XX
SECOLO: Genocidio - Genocidi
Discorso del Prof. Giuliano Vassalli
in occasione dell'iniziativa "XX Secolo: Genocidio - Genocidi"
(III
PARTE)
Fatta
questa constatazione di fondo, relativa al mutamento radicale dei
canoni di diritto internazionale negli ultimi sessant'anni, passiamo
a qualche sintetica considerazione sul delitto di genocidio, anche
se si tratta di cose ben note a quest'eletto uditorio.
La
parola, coniata dal giurista polacco Raphael Lemkin sin dal 1944,
quando si ebbero le prime certezze sul carattere immane del massacro
e sulle sue chiarissime finalità distruttive, dette luogo
a qualche critica per la singolare composizione di un etimo greco
con uno latino. Si sarebbe dovuto dire, caso mai, genocidio, ma
la parola prescelta era senza dubbio più efficace e fu generalmente
accolta.

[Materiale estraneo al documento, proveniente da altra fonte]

Lemma create_submission_witness :
  201%nat = 201%nat
  /\ [ContactSpec.fresh id1] = [] ++ [ContactSpec.fresh id1]
  /\ ContactSubmission.read (ContactSpec.fresh id1) = Some false
  /\ ContactSubmission.replied (ContactSpec.fresh id1) = Some false
  /\ ContactSubmission.name (ContactSpec.fresh id1) <> ""
  /\ ContactSubmission.email (ContactSpec.fresh id1) <> ""
  /\ ContactSubmission.subject (ContactSpec.fresh id1) <> ""
  /\ ContactSubmission.message (ContactSpec.fresh id1) <> ""
  /\ (forall p, ContactSubmission.priority (ContactSpec.fresh id1) = Some p ->
                In p ContactRoutes.priorities)
  /\ forall e, ContactRoutes.email (enquiry (JStr " Ada ") (JStr " Ada@Example.org "))
               = JStr e ->
               ContactSubmission.email (ContactSpec.fresh id1) = toLowerCase (trim e).
Proof.
  exact (proj2 (create_submission (rt := runtime)
                  (enquiry (JStr " Ada ") (JStr " Ada@Example.org ")) id1 10 [])
           201%nat (ContactSpec.fresh id1) [ContactSpec.fresh id1] eq_refl).
Defined.

Lemma replied_then_unread_witness :
  exists l1 l2,
    [ContactSpec.fresh id1; ContactSpec.fresh id2] = l1 ++ ContactSpec.fresh id2 :: l2
    /\ (forall v r,
          castBoolean (withDefault (JBool true) v) = Cast r ->
          exists text,
            ContactRoutes.putRead id2 v 20 [ContactSpec.fresh id1; ContactSpec.fresh id2]
            = (Json 200
                 {| ContactSubmissions.message := text;
                    ContactSubmissions.submission :=
                      ContactRoutes.setRead r 20 (ContactSpec.fresh id2) |},
               l1 ++ ContactRoutes.setRead r 20 (ContactSpec.fresh id2) :: l2)
            /\ ContactSubmission.read (ContactRoutes.setRead r 20 (ContactSpec.fresh id2))
               = r
            /\ ContactSubmission.replied
                 (ContactRoutes.setRead r 20 (ContactSpec.fresh id2))
               = Some false)
    /\ exists s',
         ContactRoutes.putRead id2 (JBool false) 30
           (snd (ContactSubmissions.putReplied id2 (JBool true) 20
                   [ContactSpec.fresh id1; ContactSpec.fresh id2]))
         = (Json 200 {| ContactSubmissions.message := "Submission marked as unread";
                        ContactSubmissions.submission := s' |},
            l1 ++ s' :: l2)
         /\ ContactSubmission.replied s' = Some true
         /\ ContactSubmission.read s' = Some false.
Proof.
  exact (replied_then_unread (ids := objectIds) id2 20 30
           [ContactSpec.fresh id1; ContactSpec.fresh id2] (ContactSpec.fresh id2)
           eq_refl eq_refl).
Defined.

Lemma set_priority_witness :
  exists l1 l2,
    [ContactSpec.fresh id1; ContactSpec.fresh id2] = l1 ++ ContactSpec.fresh id2 :: l2
    /\ ContactRoutes.putPriority id2 (JStr "high") 20
         [ContactSpec.fresh id1; ContactSpec.fresh id2]
       = (Json 200 (ContactRoutes.setPriority "high" 20 (ContactSpec.fresh id2)),
          l1 ++ ContactRoutes.setPriority "high" 20 (ContactSpec.fresh id2) :: l2)
    /\ ContactSubmission.read (ContactRoutes.setPriority "high" 20 (ContactSpec.fresh id2))
       = Some false
    /\ ContactSubmission.replied
         (ContactRoutes.setPriority "high" 20 (ContactSpec.fresh id2))
       = Some false.
Proof.
  apply (proj2 (proj2 (set_priority (ids := objectIds) id2 (JStr "high") 20
                         [ContactSpec.fresh id1; ContactSpec.fresh id2]))
           "high" (ContactSpec.fresh id2)).
  - reflexivity.
  - simpl. tauto.
  - reflexivity.
  - reflexivity.
Defined.

Lemma unsubscribe_then_subscribe_witness :
  exists l1 l2,
    twoReaders = l1 ++ reader :: l2
    /\ NewsletterAdmin.putUnsubscribe id1 20 twoReaders
       = (Json 200 (NewsletterAdmin.unsubscribe 20 reader),
          l1 ++ NewsletterAdmin.unsubscribe 20 reader :: l2)
    /\ Newsletter.unsubscribed (NewsletterAdmin.unsubscribe 20 reader) = Some true
    /\ Newsletter.unsubscribedAt (NewsletterAdmin.unsubscribe 20 reader) = Some 20%Z
    /\ NewsletterRoutes.postSubscribers (NewsletterSpec.subscribe "ada@example.org")
         "fresh" 30 (snd (NewsletterAdmin.putUnsubscribe id1 20 twoReaders))
       = (Json 200 (NewsletterRoutes.resubscribe 30 reader),
          l1 ++ NewsletterRoutes.resubscribe 30 reader :: l2)
    /\ Newsletter.unsubscribed (NewsletterRoutes.resubscribe 30 reader) = Some false
    /\ Newsletter.unsubscribedAt (NewsletterRoutes.resubscribe 30 reader) = None.
Proof.
  apply (unsubscribe_then_subscribe (ids := objectIds) (rt := runtime)
           (NewsletterSpec.subscribe "ada@example.org") "ada@example.org" "fresh"
           20 30 twoReaders reader).
  - reflexivity.
  - discriminate.
  - reflexivity.
  - repeat constructor; simpl; intuition discriminate.
  - reflexivity.
Defined.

Non figurò con questo nome tra i capi di imputazione
di Norimberga e di Tokyo, che furono come è noto fondati
sui crimini di guerra, i crimini contro l'umanità (anche
fuori di un contesto bellico) e i crimini contro la pace; ma già
figurava nella ricordata recezione dei Principi di Norimberga (11
dicembre 1946, Assemblea Nazioni Unite) , dove occupava anzi il
primo posto, all'interno degli stessi crimini contro l'umanità
(categoria più vasta, anche se la distinzione non è
sempre facile e piana). Si tratta indubbiamente del peggiore dei
crimini contro l'umanità, e forse proprio a questa sua gravità
incontestabile si deve la sorte che ha collocato il genocidio come
primo oggetto di una convenzione internazionale in queste materie,
sin dal 1948, e che ne ha reso accoglibile l'incriminazione dalle
legislazioni di un così grande numero di Stati.
Tale
Convenzione (che è del 9 dicembre, e cioè del giorno
antecedente a quello della Dichiarazione dei Diritti dell'uomo),
convenzione preparata dal Consiglio economico e sociale dell'ONU,
va al di là del significato lessicale perché include
tutta una serie di atti, non importa se commessi in tempo di guerra
o in tempo di pace, che siano compiuti con 1'intenzione di distruggere,
in tutto o in parte, "un gruppo nazionale, etnico, razziale
o religioso", e che vanno al di là della uccisione o
dell'annientamento.
Con
carattere tassativo, infatti, l'art. 2 elenca:
a) l'uccisione di membri del gruppo (dunque anche di un solo membro),
purché alla base vi sia 1'intenzione distruttiva del gruppo;
b) la causazione di gravi lesioni all'integrità fisica o
mentale di membri del gruppo;
c) l'assoggettamento intenzionale del gruppo a condizioni di vita
tali da provocarne la distruzione fisica totale e parziale: ed è
qui chiaro il riferimento sia ai campi d'internamento, che facilmente
diventano di sterminio o d'annientamento, sia alle deportazioni
distruttive come quelle - famose per stare al tempo del genocidio
armeno, nel deserto mesopotamico di Deir es Zor, in Siria;
d) l'adozione di misure intese a prevenire le nascite all'interno
del gruppo (dunque sterilizzazioni forzate e aborti obbligatori);
e) il trasferimento forzato di bambini da un gruppo a un altro.
L'art.
3 - come ho già ricordato - ha cura di precisare che questi
delitti sussistono anche nei casi di semplice accordo per commetterli,
di ogni forma di concorso, dell'istigazione o del tentativo; mentre
l'art. 4 ribadisce il principio, oramai acquisito sin dall'adozione
dei Principi di Norimberga, della punibilità anche dei governanti
e dei funzionari.
Estremamente
precise sono poi, al riguardo dei crimini di genocidio, le varie
leggi nazionali successive alla Convenzione, tra cui quella italiana
del 9 ottobre 1967, che, pure avendo il torto di essere arrivata
in ritardo rispetto a non poche altre, a quasi vent'anni dall'obbligo
assunto con la Convenzione (adottata - come già detto - nel
1952), è stata messa a punto con indiscutibile attenzione.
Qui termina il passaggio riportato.